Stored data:
● ● ● ● ●

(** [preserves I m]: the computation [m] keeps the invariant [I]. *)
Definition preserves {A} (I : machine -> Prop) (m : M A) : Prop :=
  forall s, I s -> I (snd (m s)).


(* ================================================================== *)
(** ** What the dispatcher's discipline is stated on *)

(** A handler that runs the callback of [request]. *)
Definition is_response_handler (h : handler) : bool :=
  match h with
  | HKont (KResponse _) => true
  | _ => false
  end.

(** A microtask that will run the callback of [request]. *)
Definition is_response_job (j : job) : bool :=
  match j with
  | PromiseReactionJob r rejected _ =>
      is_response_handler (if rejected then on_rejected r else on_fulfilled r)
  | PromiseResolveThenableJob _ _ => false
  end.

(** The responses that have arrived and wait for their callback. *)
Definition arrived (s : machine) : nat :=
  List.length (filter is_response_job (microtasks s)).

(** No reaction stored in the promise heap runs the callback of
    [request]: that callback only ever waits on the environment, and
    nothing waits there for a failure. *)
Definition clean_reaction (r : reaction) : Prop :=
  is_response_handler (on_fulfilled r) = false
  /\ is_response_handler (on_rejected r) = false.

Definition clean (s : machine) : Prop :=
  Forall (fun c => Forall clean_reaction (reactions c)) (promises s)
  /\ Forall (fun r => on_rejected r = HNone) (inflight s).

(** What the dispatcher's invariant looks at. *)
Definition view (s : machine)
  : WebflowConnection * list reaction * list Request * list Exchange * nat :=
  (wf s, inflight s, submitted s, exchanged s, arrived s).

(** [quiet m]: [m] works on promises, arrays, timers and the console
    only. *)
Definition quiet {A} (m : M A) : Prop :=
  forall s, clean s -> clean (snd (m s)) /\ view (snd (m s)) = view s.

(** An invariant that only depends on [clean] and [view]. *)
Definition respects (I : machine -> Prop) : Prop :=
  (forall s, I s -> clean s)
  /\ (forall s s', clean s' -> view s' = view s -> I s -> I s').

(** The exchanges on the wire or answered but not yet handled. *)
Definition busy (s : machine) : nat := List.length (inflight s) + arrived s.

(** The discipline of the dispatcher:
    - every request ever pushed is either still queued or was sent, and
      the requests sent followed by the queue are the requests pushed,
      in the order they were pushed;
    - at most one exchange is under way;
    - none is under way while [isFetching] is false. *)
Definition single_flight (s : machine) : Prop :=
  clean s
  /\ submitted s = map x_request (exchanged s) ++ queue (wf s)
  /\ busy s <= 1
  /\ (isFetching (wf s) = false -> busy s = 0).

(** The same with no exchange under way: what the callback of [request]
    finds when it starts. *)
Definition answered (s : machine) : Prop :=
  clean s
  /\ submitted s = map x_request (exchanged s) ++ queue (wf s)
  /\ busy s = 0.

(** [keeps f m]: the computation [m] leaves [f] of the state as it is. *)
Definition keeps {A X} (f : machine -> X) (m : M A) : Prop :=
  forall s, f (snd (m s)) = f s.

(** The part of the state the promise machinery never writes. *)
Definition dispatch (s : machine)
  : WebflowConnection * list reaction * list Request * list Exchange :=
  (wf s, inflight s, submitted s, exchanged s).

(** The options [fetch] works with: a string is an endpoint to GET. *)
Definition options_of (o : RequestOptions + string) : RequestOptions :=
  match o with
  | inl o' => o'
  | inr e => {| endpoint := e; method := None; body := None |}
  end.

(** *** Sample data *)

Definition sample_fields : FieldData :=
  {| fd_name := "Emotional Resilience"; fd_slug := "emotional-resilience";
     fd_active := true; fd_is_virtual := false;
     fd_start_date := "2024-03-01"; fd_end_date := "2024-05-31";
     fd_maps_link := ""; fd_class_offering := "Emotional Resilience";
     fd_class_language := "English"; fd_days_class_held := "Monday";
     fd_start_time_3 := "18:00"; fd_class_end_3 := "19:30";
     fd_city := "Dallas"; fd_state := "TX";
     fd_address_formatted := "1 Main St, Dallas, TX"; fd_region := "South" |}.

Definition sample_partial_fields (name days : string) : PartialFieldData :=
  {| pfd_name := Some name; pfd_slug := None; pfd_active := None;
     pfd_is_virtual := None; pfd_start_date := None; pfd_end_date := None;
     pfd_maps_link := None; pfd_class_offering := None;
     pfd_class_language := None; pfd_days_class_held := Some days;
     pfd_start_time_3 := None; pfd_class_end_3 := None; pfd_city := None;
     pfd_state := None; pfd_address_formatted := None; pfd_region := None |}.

● ● ● ● ●

Reproduce, exactly as they stand in the data above, the lines from the one that holds "- every request" to the one that holds "pfd_active := None;", inclusive.

- _Exercise output_:
    - every request ever pushed is either still queued or was sent, and
      the requests sent followed by the queue are the requests pushed,
      in the order they were pushed;
    - at most one exchange is under way;
    - none is under way while [isFetching] is false. *)
Definition single_flight (s : machine) : Prop :=
  clean s
  /\ submitted s = map x_request (exchanged s) ++ queue (wf s)
  /\ busy s <= 1
  /\ (isFetching (wf s) = false -> busy s = 0).

(** The same with no exchange under way: what the callback of [request]
    finds when it starts. *)
Definition answered (s : machine) : Prop :=
  clean s
  /\ submitted s = map x_request (exchanged s) ++ queue (wf s)
  /\ busy s = 0.

(** [keeps f m]: the computation [m] leaves [f] of the state as it is. *)
Definition keeps {A X} (f : machine -> X) (m : M A) : Prop :=
  forall s, f (snd (m s)) = f s.

(** The part of the state the promise machinery never writes. *)
Definition dispatch (s : machine)
  : WebflowConnection * list reaction * list Request * list Exchange :=
  (wf s, inflight s, submitted s, exchanged s).

(** The options [fetch] works with: a string is an endpoint to GET. *)
Definition options_of (o : RequestOptions + string) : RequestOptions :=
  match o with
  | inl o' => o'
  | inr e => {| endpoint := e; method := None; body := None |}
  end.

(** *** Sample data *)

Definition sample_fields : FieldData :=
  {| fd_name := "Emotional Resilience"; fd_slug := "emotional-resilience";
     fd_active := true; fd_is_virtual := false;
     fd_start_date := "2024-03-01"; fd_end_date := "2024-05-31";
     fd_maps_link := ""; fd_class_offering := "Emotional Resilience";
     fd_class_language := "English"; fd_days_class_held := "Monday";
     fd_start_time_3 := "18:00"; fd_class_end_3 := "19:30";
     fd_city := "Dallas"; fd_state := "TX";
     fd_address_formatted := "1 Main St, Dallas, TX"; fd_region := "South" |}.

Definition sample_partial_fields (name days : string) : PartialFieldData :=
  {| pfd_name := Some name; pfd_slug := None; pfd_active := None;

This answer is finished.